Try it = The whole of the data is to be reproduced exactly.

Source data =
Lemma copy_home (recovering : bool) n k v c lg a b : n <> k -> refs_ok (cv_refs v) -> cv_held v = ∅ ->
  cv_view v n = cv_disk v n -> (recovering = false -> is_Some (cv_refs v !! k)) ->
  c_shows c (mk_cview (cv_view v) (cv_disk v) (ref (ref (cv_refs v) n) k) {[n := a; k := b]} (cv_writes v)) ->
  wp (let! x := in_cache (c_data a) in
      in_cache (c_set_data b x);;
      in_cache (c_bwrite b);;
      (if recovering then ret tt else in_cache (c_bunpin b));;
      in_cache (c_brelse a);;
      in_cache (c_brelse b))
    (fun _ s => exists c', s = mk_lst c' lg /\
      c_shows c' (with_refs (if recovering then cv_refs v else unref (cv_refs v) k) (push v [(k, cv_view v n)])))
    (mk_lst c lg).
Proof.
  intros Hne HR Hh Hcl Hk Hs. destruct v as [V D R Hd W]. cbn [cv_view cv_disk cv_refs cv_held cv_writes] in *. subst Hd.
  apply wp_bind, wp_cache. eapply wp_mono; [apply (data_ok n a _ c Hs); cv; by simplify_map_eq|]. intros x c1 [-> ->]. cv.
  apply wp_bind, wp_cache. eapply wp_mono; [apply (set_data_ok k b _ _ c Hs); cv; by simplify_map_eq|]. cv. intros _ c2 H2.
  apply wp_bind, wp_cache. eapply wp_mono; [apply (bwrite_ok k b _ c2 H2); cv; by simplify_map_eq|]. cv. intros _ c3 H3.
  rewrite bupd_eq in H3. apply wp_bind.
  apply (wp_mono _ (fun _ s => exists c', s = mk_lst c' lg /\ c_shows c' (mk_cview (bupd V k (V n)) (bupd D k (V n))
    (ref (ref (if recovering then R else unref R k) n) k) {[n := a; k := b]} (W ++ [(k, V n)])))).
  { destruct recovering; [apply wp_ret; by exists c3|]. destruct (Hk eq_refl) as [r Hr]. pose proof (HR _ _ Hr).
    apply wp_cache. eapply wp_mono; [apply (bunpin_ok k b (r + 1) _ c3 H3); cv; [by simplify_map_eq| |lia]|].
    - by rewrite ref_lookup, decide_True, ref_lookup, decide_False, Hr.
    - cv. intros _ c4 H4. exists c4. split; [done|].
      rewrite ref_comm, ref_unref by (done || by exists r). by rewrite unref_ref2 in H4. }
  intros _ ? (c4 & -> & H4). set (R' := if recovering then R else unref R k) in *.
  assert (HR' : refs_ok R') by (unfold R'; destruct recovering; [done|]; apply refs_ok_unref; auto).
  apply wp_bind, wp_cache. eapply wp_mono; [apply (brelse_ok n a _ c4 H4); cv; [by simplify_map_eq|]|].
  { by rewrite !bupd_ne. }
  cv. intros _ c5 H5. rewrite ref_comm, unref_ref2, delete_insert_eq in H5 by done.
  rewrite delete_singleton_ne in H5 by done.
  apply wp_cache. eapply wp_mono; [apply (brelse_ok k b _ c5 H5); cv; [by simplify_map_eq|]|].
  { by rewrite !bupd_eq. }
  cv. intros _ c6 H6. rewrite delete_singleton_eq, unref_ref in H6 by done. by exists c6.
Qed.
End steps.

Solution for this exercise =
Lemma copy_home (recovering : bool) n k v c lg a b : n <> k -> refs_ok (cv_refs v) -> cv_held v = ∅ ->
  cv_view v n = cv_disk v n -> (recovering = false -> is_Some (cv_refs v !! k)) ->
  c_shows c (mk_cview (cv_view v) (cv_disk v) (ref (ref (cv_refs v) n) k) {[n := a; k := b]} (cv_writes v)) ->
  wp (let! x := in_cache (c_data a) in
      in_cache (c_set_data b x);;
      in_cache (c_bwrite b);;
      (if recovering then ret tt else in_cache (c_bunpin b));;
      in_cache (c_brelse a);;
      in_cache (c_brelse b))
    (fun _ s => exists c', s = mk_lst c' lg /\
      c_shows c' (with_refs (if recovering then cv_refs v else unref (cv_refs v) k) (push v [(k, cv_view v n)])))
    (mk_lst c lg).
Proof.
  intros Hne HR Hh Hcl Hk Hs. destruct v as [V D R Hd W]. cbn [cv_view cv_disk cv_refs cv_held cv_writes] in *. subst Hd.
  apply wp_bind, wp_cache. eapply wp_mono; [apply (data_ok n a _ c Hs); cv; by simplify_map_eq|]. intros x c1 [-> ->]. cv.
  apply wp_bind, wp_cache. eapply wp_mono; [apply (set_data_ok k b _ _ c Hs); cv; by simplify_map_eq|]. cv. intros _ c2 H2.
  apply wp_bind, wp_cache. eapply wp_mono; [apply (bwrite_ok k b _ c2 H2); cv; by simplify_map_eq|]. cv. intros _ c3 H3.
  rewrite bupd_eq in H3. apply wp_bind.
  apply (wp_mono _ (fun _ s => exists c', s = mk_lst c' lg /\ c_shows c' (mk_cview (bupd V k (V n)) (bupd D k (V n))
    (ref (ref (if recovering then R else unref R k) n) k) {[n := a; k := b]} (W ++ [(k, V n)])))).
  { destruct recovering; [apply wp_ret; by exists c3|]. destruct (Hk eq_refl) as [r Hr]. pose proof (HR _ _ Hr).
    apply wp_cache. eapply wp_mono; [apply (bunpin_ok k b (r + 1) _ c3 H3); cv; [by simplify_map_eq| |lia]|].
    - by rewrite ref_lookup, decide_True, ref_lookup, decide_False, Hr.
    - cv. intros _ c4 H4. exists c4. split; [done|].
      rewrite ref_comm, ref_unref by (done || by exists r). by rewrite unref_ref2 in H4. }
  intros _ ? (c4 & -> & H4). set (R' := if recovering then R else unref R k) in *.
  assert (HR' : refs_ok R') by (unfold R'; destruct recovering; [done|]; apply refs_ok_unref; auto).
  apply wp_bind, wp_cache. eapply wp_mono; [apply (brelse_ok n a _ c4 H4); cv; [by simplify_map_eq|]|].
  { by rewrite !bupd_ne. }
  cv. intros _ c5 H5. rewrite ref_comm, unref_ref2, delete_insert_eq in H5 by done.
  rewrite delete_singleton_ne in H5 by done.
  apply wp_cache. eapply wp_mono; [apply (brelse_ok k b _ c5 H5); cv; [by simplify_map_eq|]|].
  { by rewrite !bupd_eq. }
  cv. intros _ c6 H6. rewrite delete_singleton_eq, unref_ref in H6 by done. by exists c6.
Qed.
End steps.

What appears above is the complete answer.